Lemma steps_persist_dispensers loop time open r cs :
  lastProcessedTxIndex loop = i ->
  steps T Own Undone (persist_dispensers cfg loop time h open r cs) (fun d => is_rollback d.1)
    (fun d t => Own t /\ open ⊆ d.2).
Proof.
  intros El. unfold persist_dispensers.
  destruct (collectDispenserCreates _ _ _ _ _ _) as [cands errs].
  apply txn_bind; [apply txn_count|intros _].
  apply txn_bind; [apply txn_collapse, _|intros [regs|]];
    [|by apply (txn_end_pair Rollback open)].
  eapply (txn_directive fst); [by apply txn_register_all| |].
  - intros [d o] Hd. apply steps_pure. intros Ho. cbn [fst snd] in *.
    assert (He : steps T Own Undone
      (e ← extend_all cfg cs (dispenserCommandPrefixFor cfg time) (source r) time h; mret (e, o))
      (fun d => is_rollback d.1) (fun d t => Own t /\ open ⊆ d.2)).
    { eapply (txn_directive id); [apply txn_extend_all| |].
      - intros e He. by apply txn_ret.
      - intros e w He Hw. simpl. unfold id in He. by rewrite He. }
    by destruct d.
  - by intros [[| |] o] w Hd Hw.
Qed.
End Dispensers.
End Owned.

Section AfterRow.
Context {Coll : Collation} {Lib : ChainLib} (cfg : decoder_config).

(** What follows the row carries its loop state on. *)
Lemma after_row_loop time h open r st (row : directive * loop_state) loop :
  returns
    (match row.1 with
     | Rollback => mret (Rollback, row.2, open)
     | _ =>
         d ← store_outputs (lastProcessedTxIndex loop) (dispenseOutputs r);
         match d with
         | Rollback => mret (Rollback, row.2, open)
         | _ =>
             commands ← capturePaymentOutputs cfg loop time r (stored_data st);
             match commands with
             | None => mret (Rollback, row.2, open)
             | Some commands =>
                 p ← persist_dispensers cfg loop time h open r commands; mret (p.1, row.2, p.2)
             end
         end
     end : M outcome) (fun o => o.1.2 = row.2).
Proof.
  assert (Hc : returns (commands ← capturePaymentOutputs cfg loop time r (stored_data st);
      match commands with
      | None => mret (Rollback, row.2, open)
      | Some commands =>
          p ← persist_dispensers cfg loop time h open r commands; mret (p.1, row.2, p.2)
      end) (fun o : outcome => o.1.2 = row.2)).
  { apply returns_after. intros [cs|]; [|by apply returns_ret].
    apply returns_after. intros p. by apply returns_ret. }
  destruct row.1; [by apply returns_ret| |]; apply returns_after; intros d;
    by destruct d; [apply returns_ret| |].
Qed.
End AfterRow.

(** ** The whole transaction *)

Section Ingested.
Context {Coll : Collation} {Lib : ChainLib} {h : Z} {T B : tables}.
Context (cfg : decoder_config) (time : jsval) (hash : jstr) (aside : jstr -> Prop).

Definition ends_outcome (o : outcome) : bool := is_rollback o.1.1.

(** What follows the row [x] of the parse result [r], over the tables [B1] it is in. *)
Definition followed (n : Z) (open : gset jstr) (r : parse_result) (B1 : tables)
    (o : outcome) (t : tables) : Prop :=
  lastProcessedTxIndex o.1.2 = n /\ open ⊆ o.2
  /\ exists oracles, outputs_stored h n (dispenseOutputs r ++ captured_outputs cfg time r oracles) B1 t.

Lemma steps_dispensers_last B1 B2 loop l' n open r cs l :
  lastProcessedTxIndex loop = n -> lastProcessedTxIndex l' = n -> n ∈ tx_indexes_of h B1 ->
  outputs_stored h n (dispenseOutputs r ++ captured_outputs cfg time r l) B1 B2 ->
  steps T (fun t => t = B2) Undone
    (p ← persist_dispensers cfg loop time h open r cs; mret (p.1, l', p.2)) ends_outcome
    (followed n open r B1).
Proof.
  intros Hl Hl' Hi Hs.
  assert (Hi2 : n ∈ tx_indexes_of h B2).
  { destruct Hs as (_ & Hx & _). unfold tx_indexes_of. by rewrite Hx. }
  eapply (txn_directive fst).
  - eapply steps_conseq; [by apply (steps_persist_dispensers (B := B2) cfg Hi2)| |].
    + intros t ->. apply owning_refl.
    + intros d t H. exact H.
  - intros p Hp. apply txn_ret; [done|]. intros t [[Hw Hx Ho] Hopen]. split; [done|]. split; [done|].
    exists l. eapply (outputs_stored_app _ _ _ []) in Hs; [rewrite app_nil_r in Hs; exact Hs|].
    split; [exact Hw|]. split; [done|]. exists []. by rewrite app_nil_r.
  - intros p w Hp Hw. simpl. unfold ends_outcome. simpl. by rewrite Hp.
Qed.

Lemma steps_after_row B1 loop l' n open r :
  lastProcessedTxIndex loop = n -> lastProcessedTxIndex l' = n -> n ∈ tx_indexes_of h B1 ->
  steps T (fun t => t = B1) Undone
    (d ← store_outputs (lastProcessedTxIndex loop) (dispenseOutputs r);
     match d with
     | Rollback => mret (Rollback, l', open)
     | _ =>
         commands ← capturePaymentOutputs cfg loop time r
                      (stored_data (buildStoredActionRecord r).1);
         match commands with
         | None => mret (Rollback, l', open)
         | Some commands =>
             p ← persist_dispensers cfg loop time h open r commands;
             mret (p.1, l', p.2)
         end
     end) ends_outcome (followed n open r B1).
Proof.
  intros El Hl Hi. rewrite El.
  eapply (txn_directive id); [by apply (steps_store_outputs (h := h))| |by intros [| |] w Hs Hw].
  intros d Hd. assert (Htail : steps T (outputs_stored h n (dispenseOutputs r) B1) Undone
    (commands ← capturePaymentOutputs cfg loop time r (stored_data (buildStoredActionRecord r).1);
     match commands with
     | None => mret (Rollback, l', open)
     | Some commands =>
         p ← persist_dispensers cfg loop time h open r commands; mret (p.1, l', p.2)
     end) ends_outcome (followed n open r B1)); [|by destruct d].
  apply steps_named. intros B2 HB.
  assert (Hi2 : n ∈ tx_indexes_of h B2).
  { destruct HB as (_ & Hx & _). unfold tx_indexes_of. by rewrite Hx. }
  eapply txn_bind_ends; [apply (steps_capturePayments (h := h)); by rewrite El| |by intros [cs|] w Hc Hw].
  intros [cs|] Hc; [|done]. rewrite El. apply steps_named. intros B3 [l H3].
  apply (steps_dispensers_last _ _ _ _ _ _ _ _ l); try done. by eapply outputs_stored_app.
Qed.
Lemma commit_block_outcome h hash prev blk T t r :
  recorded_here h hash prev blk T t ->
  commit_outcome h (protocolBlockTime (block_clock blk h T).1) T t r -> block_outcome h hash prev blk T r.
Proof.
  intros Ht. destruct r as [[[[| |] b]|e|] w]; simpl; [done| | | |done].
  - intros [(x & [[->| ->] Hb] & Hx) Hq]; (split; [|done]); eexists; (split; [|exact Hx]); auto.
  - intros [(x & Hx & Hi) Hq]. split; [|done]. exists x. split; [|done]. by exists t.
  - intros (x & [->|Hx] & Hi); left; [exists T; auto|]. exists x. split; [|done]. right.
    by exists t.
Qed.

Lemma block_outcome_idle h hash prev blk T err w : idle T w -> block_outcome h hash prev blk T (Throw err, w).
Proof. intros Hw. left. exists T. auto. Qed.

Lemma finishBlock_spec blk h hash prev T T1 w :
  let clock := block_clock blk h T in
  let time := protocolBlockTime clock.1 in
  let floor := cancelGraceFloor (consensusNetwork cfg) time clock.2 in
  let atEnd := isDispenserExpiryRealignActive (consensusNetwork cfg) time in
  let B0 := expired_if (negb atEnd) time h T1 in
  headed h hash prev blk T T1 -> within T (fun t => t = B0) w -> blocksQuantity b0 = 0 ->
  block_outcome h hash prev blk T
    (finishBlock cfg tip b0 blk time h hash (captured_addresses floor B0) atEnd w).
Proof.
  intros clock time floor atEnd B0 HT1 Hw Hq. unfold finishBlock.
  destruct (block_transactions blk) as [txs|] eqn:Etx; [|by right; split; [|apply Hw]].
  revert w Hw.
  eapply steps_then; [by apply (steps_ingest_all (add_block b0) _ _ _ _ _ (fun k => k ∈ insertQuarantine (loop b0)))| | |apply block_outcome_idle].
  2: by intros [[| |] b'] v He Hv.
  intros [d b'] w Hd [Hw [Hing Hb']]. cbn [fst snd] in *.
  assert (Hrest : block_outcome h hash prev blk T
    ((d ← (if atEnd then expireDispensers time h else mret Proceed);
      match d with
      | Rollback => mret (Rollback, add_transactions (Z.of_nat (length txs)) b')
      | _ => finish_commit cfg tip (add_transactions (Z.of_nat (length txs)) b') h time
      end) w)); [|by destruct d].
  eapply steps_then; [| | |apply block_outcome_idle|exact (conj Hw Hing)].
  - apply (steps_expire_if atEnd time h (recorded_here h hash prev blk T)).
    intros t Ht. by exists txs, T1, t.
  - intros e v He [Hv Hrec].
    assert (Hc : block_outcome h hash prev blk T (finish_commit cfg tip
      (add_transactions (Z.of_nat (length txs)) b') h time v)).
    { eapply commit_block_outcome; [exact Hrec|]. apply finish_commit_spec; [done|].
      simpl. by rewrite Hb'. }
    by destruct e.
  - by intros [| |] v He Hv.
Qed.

Exercise directions
Of the entries listed above, reproduce only the lines starting at the line containing "r (stored_data (buildStoredActionRecord r).1);" and ending at the line containing "destruct HB as". Include both, exactly as they stand.

Response
    (commands ← capturePaymentOutputs cfg loop time r (stored_data (buildStoredActionRecord r).1);
     match commands with
     | None => mret (Rollback, l', open)
     | Some commands =>
         p ← persist_dispensers cfg loop time h open r commands; mret (p.1, l', p.2)
     end) ends_outcome (followed n open r B1)); [|by destruct d].
  apply steps_named. intros B2 HB.
  assert (Hi2 : n ∈ tx_indexes_of h B2).
  { destruct HB as (_ & Hx & _). unfold tx_indexes_of. by rewrite Hx. }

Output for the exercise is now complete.